[Stored dataset items]

━━━━

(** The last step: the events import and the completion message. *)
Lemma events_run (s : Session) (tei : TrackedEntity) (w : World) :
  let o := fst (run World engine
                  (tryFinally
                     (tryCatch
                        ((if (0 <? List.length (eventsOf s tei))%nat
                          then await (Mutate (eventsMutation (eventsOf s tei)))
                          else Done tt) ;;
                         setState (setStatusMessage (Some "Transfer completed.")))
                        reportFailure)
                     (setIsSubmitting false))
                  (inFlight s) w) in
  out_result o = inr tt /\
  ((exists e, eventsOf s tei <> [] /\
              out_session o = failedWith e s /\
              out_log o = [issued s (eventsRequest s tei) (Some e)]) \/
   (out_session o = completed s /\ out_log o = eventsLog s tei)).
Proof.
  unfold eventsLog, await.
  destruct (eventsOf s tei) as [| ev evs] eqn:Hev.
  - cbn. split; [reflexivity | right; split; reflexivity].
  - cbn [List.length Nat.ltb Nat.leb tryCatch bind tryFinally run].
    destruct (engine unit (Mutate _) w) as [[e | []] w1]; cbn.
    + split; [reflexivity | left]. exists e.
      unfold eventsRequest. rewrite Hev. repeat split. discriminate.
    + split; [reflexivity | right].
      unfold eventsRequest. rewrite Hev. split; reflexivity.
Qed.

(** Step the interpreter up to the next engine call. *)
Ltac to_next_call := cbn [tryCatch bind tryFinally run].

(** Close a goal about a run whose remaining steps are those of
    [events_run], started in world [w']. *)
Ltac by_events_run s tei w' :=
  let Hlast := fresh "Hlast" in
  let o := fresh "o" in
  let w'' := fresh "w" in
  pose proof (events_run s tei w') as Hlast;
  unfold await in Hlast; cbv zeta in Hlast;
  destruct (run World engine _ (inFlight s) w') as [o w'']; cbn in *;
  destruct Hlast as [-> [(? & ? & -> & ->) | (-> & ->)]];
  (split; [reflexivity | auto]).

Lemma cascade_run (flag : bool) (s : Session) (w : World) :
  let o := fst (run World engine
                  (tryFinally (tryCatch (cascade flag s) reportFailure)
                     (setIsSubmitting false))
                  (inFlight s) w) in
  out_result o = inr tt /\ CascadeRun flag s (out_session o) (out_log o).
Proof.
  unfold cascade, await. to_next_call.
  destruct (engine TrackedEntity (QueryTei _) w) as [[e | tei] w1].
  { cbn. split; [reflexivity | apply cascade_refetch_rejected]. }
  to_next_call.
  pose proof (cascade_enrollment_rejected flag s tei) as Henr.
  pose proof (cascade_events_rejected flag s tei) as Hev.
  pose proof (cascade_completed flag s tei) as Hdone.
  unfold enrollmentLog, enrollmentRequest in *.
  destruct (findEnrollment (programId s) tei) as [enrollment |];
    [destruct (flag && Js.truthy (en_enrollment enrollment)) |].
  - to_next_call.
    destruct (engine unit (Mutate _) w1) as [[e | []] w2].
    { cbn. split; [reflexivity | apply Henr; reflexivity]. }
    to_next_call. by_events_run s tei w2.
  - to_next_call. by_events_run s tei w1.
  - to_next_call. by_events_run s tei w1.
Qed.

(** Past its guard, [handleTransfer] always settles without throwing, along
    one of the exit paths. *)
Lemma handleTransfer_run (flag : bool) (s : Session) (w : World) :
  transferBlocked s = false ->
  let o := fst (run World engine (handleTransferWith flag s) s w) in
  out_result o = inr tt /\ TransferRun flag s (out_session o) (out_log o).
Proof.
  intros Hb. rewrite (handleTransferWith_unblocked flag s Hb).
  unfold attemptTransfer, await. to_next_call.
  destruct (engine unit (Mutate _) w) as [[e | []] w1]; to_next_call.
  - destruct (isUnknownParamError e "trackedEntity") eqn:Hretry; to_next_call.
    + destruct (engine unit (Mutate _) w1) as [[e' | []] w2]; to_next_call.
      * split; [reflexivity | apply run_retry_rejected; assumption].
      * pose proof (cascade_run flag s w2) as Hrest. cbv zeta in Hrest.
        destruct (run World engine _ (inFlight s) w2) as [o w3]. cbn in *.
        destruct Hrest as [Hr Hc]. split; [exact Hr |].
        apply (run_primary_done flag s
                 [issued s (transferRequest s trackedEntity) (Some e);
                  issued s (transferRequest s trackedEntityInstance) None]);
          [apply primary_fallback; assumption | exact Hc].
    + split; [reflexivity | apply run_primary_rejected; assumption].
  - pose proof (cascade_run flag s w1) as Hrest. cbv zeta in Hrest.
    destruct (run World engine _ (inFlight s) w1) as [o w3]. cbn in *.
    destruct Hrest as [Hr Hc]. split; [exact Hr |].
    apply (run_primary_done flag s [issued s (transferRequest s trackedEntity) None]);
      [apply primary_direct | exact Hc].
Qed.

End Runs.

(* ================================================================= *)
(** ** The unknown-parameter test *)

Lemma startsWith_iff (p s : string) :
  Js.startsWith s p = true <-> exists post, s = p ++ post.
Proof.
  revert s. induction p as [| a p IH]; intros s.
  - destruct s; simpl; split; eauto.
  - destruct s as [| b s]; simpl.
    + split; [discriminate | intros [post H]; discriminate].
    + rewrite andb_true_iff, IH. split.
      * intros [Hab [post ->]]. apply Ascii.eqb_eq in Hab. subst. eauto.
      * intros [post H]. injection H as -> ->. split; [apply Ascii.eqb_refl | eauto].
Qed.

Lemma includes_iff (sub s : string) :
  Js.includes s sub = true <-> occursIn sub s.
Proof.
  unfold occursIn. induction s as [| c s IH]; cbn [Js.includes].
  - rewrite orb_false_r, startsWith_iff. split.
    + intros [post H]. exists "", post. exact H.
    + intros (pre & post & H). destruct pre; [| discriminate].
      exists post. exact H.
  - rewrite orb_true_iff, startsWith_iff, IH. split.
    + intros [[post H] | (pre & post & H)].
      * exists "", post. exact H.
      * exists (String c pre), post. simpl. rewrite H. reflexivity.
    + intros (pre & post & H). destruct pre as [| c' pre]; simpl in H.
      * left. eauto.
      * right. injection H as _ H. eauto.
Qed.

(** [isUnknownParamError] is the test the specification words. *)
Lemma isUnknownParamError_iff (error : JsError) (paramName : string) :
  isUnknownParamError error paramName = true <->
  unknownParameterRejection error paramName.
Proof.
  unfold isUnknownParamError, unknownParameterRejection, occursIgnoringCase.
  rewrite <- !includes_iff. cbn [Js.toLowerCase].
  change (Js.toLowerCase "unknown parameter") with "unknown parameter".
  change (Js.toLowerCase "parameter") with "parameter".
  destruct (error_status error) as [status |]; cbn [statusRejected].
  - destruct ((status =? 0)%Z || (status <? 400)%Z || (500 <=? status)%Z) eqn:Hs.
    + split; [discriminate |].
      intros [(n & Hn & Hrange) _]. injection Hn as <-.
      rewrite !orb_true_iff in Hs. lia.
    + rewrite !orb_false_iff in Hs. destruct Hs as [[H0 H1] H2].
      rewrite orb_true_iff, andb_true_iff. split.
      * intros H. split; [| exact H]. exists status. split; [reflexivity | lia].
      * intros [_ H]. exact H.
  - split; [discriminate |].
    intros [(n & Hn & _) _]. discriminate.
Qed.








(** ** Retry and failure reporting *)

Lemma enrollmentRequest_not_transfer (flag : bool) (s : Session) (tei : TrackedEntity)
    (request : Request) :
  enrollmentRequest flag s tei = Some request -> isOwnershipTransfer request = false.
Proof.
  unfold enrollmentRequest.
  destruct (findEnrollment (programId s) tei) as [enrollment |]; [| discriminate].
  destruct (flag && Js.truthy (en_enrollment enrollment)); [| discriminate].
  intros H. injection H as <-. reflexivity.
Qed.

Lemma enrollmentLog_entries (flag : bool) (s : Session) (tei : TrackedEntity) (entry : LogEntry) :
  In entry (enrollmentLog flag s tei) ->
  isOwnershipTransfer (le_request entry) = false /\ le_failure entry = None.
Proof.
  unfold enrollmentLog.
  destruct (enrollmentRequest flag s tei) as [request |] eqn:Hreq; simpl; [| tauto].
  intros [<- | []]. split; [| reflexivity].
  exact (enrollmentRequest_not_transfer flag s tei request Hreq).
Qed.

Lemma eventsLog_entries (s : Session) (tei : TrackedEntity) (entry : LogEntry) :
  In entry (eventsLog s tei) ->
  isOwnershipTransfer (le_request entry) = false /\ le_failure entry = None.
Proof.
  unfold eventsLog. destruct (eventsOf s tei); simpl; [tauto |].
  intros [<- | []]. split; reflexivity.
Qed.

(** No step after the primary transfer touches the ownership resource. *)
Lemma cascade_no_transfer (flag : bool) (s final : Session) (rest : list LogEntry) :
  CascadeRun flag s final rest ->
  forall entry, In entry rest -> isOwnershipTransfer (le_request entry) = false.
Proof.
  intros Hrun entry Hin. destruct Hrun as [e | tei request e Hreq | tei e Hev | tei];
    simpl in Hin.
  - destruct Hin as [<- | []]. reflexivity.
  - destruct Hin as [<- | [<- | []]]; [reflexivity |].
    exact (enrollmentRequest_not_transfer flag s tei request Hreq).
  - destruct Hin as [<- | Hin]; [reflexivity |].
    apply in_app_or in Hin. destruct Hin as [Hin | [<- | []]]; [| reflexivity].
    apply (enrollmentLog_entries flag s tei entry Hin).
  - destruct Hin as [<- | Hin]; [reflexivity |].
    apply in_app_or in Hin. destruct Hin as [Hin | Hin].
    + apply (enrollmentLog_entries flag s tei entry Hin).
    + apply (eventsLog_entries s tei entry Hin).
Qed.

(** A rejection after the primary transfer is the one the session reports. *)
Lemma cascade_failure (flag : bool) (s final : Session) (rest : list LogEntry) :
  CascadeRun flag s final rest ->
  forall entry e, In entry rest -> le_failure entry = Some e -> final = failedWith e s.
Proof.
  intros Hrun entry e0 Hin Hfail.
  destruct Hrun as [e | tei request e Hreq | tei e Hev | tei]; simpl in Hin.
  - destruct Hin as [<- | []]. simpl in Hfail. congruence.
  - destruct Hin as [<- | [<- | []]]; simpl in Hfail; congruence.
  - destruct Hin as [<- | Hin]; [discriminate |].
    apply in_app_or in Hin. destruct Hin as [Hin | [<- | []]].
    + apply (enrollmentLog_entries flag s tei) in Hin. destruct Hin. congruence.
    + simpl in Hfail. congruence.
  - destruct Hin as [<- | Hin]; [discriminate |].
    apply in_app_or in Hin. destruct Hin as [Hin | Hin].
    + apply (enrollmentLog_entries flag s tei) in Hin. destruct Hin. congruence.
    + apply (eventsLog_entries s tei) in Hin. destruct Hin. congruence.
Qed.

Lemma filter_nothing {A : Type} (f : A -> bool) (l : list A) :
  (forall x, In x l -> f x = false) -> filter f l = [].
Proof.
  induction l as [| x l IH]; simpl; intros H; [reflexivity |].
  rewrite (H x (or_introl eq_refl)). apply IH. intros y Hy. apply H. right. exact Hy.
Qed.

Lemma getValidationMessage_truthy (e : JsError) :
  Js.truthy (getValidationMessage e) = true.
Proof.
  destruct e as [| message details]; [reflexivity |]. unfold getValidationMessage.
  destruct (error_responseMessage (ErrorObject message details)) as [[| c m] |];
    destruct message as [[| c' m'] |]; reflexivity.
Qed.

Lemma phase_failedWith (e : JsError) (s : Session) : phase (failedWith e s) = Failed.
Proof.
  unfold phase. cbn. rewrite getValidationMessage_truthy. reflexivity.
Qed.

━━━━

EXERCISE DIRECTIONS: Using the entries above, state the number of lines that include "inFlight". Add nothing else.

RESULT FOR THIS TASK: 5